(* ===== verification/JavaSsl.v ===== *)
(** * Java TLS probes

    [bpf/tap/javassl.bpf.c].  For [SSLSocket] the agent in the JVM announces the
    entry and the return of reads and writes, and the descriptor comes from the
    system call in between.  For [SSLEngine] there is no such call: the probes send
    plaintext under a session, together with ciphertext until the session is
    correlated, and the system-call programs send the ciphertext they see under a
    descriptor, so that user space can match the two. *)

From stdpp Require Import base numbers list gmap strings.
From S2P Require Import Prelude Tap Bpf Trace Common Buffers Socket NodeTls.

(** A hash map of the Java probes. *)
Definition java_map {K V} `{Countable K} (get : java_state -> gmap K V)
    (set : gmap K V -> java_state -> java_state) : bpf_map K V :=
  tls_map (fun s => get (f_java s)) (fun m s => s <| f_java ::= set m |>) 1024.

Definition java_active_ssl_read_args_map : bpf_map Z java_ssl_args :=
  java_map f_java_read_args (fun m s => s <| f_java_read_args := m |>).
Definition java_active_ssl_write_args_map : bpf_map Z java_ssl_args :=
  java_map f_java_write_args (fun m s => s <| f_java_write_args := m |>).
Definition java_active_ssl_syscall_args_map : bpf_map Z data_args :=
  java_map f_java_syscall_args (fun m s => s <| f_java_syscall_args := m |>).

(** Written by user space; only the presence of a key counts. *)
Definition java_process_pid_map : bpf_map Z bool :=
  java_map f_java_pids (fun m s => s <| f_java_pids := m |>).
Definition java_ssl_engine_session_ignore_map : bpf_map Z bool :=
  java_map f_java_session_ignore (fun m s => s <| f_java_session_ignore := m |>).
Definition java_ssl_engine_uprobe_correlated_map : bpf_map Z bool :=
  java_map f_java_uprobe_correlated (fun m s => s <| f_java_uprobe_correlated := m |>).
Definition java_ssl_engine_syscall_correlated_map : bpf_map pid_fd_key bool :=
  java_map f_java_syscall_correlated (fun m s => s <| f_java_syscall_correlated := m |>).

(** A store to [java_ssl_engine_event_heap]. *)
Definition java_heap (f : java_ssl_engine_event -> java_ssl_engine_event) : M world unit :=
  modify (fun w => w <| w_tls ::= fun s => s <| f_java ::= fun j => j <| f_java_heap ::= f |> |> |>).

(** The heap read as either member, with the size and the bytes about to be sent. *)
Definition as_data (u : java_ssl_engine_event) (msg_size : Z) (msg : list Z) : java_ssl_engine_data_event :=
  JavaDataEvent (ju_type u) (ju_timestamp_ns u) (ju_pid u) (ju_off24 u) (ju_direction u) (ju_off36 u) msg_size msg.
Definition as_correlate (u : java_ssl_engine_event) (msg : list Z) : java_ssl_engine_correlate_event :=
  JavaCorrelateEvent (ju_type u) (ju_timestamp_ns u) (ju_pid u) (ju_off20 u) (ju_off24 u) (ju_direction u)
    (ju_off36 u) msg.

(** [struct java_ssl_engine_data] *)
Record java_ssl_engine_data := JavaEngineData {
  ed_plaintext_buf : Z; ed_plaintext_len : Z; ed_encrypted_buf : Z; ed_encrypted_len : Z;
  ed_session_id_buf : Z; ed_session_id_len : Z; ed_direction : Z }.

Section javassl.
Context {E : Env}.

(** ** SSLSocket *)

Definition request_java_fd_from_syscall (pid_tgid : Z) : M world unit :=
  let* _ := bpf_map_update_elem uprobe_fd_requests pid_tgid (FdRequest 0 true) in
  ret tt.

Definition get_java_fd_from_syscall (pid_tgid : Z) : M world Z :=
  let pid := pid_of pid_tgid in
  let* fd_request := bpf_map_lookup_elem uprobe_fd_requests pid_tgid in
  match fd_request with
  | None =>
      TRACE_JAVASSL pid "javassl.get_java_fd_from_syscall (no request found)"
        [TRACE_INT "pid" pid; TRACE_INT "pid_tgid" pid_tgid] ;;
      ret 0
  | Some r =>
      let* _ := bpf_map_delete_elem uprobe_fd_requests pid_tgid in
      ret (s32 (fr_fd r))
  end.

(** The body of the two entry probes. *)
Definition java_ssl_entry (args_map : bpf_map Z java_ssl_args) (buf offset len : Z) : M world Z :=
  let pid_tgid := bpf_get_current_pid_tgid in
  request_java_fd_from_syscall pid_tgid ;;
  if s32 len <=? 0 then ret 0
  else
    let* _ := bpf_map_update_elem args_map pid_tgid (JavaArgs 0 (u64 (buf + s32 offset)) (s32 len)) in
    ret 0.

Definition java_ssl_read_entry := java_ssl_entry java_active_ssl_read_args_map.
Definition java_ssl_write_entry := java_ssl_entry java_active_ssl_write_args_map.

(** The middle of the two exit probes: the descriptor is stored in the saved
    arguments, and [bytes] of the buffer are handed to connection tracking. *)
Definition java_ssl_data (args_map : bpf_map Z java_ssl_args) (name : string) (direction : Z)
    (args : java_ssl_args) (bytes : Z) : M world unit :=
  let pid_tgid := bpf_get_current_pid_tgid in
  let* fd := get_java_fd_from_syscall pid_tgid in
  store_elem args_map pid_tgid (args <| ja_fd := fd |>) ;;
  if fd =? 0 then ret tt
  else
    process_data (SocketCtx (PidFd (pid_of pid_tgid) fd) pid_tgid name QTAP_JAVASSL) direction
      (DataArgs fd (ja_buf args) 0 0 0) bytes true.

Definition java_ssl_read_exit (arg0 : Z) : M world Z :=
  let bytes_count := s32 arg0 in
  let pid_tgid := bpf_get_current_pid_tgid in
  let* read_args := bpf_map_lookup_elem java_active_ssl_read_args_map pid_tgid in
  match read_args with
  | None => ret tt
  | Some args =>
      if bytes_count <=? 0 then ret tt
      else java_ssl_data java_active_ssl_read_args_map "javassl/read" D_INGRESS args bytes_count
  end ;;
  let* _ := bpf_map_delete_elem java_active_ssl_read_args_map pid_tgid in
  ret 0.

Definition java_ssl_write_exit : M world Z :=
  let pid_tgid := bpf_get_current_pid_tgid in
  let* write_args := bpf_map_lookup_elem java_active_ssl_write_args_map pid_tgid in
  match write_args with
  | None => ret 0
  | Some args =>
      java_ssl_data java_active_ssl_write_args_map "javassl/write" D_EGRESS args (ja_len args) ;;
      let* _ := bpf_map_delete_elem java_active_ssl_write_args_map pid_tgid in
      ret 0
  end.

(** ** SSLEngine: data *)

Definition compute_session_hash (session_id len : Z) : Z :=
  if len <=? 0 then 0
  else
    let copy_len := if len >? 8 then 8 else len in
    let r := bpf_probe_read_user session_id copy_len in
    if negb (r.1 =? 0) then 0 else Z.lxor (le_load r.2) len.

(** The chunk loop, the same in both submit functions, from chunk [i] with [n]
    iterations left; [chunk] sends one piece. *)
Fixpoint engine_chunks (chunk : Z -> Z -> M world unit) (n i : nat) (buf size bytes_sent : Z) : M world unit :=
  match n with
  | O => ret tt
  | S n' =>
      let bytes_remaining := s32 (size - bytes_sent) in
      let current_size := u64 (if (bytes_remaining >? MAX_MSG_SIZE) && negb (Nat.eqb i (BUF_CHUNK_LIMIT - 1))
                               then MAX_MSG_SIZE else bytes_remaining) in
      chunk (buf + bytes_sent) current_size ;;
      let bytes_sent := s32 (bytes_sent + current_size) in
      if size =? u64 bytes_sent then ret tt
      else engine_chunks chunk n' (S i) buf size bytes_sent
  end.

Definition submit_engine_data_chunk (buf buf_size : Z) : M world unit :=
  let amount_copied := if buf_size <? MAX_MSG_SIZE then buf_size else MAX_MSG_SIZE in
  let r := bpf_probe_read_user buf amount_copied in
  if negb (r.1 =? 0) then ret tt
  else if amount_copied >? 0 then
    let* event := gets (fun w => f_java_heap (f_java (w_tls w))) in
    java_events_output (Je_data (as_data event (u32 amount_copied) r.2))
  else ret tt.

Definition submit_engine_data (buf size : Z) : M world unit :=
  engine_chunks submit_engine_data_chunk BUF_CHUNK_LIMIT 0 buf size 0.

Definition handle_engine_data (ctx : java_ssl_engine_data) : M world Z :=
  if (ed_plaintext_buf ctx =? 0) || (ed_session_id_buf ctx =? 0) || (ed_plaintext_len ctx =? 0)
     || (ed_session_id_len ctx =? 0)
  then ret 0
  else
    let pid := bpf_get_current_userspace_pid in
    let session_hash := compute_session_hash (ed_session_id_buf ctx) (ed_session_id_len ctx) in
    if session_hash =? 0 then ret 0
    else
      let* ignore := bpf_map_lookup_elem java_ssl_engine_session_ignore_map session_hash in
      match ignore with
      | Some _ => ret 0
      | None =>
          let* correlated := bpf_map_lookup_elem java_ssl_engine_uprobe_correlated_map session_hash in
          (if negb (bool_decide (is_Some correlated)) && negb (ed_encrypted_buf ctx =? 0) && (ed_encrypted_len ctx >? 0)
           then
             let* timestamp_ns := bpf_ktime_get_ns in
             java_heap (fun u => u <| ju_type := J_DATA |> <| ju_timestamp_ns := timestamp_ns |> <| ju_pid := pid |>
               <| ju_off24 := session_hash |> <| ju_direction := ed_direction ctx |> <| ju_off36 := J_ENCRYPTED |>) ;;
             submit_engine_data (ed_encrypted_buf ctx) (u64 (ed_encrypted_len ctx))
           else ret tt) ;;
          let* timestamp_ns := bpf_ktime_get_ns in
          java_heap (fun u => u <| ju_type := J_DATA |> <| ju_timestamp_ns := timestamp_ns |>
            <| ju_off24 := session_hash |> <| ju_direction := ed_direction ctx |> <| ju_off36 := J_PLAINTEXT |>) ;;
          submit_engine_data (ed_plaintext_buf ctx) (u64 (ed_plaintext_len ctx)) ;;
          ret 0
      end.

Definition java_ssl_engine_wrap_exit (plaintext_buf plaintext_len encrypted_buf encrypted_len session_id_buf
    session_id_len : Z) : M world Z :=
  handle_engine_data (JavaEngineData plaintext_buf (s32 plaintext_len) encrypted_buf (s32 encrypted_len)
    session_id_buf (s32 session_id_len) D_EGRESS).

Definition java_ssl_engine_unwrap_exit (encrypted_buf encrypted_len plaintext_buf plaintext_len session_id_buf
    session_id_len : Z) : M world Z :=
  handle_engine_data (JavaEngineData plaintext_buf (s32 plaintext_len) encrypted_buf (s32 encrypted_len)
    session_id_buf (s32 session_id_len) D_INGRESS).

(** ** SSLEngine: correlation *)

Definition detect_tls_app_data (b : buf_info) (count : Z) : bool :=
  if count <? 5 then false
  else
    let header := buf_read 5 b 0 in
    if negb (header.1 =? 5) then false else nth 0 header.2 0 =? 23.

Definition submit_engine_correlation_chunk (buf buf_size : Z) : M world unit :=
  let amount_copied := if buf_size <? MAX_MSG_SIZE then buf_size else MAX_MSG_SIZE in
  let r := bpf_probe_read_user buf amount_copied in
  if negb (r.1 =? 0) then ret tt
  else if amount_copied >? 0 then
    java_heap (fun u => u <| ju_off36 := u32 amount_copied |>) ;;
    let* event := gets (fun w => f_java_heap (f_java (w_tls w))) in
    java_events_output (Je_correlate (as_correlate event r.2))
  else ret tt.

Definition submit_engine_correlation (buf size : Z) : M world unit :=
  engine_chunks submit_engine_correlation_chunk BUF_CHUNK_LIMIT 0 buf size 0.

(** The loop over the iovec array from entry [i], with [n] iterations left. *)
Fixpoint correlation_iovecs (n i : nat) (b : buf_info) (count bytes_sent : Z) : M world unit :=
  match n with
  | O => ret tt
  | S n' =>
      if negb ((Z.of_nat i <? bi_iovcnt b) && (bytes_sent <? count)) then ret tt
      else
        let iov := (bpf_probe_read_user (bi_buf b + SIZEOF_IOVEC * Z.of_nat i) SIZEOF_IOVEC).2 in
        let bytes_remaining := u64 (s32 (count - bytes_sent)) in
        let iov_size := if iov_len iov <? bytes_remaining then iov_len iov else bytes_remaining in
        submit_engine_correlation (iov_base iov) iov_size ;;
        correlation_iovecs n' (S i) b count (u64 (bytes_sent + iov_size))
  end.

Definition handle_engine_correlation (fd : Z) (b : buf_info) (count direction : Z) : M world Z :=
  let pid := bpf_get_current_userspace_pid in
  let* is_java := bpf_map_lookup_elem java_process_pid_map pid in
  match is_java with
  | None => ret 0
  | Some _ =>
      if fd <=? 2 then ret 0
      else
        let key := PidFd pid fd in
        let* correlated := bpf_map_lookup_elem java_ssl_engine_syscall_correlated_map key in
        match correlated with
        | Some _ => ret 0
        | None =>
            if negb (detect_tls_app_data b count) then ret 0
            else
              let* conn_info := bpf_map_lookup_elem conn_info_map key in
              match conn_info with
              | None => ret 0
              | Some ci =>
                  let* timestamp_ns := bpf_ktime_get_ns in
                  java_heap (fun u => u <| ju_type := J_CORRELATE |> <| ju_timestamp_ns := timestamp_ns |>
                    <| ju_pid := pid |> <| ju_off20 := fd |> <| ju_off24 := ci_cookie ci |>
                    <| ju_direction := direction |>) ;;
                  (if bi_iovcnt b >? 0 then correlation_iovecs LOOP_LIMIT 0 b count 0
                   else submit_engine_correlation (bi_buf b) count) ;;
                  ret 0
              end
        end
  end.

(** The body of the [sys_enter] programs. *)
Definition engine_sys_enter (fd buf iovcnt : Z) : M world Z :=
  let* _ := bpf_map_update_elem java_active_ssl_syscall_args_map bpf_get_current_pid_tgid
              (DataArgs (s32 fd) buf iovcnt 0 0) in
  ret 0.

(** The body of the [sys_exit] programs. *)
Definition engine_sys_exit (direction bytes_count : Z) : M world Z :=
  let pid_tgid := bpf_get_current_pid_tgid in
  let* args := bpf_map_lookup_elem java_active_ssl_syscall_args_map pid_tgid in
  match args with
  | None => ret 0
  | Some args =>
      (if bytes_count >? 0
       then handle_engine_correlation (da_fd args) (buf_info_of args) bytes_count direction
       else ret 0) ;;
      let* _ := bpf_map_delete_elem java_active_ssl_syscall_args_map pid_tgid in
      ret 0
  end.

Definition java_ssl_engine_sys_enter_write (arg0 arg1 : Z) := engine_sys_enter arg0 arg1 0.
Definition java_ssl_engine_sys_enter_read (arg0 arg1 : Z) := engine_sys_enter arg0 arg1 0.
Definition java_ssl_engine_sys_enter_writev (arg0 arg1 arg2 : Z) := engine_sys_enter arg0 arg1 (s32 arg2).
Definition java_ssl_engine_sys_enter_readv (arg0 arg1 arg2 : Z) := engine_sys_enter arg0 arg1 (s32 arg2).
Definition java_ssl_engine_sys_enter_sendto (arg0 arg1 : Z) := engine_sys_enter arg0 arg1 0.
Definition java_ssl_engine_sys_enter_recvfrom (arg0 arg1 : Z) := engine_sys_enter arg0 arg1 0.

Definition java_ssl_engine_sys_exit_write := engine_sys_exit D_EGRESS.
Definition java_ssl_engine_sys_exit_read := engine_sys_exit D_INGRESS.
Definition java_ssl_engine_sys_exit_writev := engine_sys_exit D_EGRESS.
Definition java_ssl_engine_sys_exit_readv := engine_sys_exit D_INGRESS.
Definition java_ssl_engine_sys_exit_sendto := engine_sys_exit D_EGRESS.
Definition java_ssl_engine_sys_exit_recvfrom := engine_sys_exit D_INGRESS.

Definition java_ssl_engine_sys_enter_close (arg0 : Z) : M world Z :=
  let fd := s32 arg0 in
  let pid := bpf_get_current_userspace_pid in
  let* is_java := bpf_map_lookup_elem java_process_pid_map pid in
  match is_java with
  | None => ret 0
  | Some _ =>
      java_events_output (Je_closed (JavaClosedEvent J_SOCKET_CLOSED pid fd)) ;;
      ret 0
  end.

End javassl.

_PROBLEM STATEMENT_. Locate all lines in the listing above with the word "false". Copy them.

_WRITTEN RESPONSE_.
  if count <? 5 then false
    if negb (header.1 =? 5) then false else nth 0 header.2 0 =? 23.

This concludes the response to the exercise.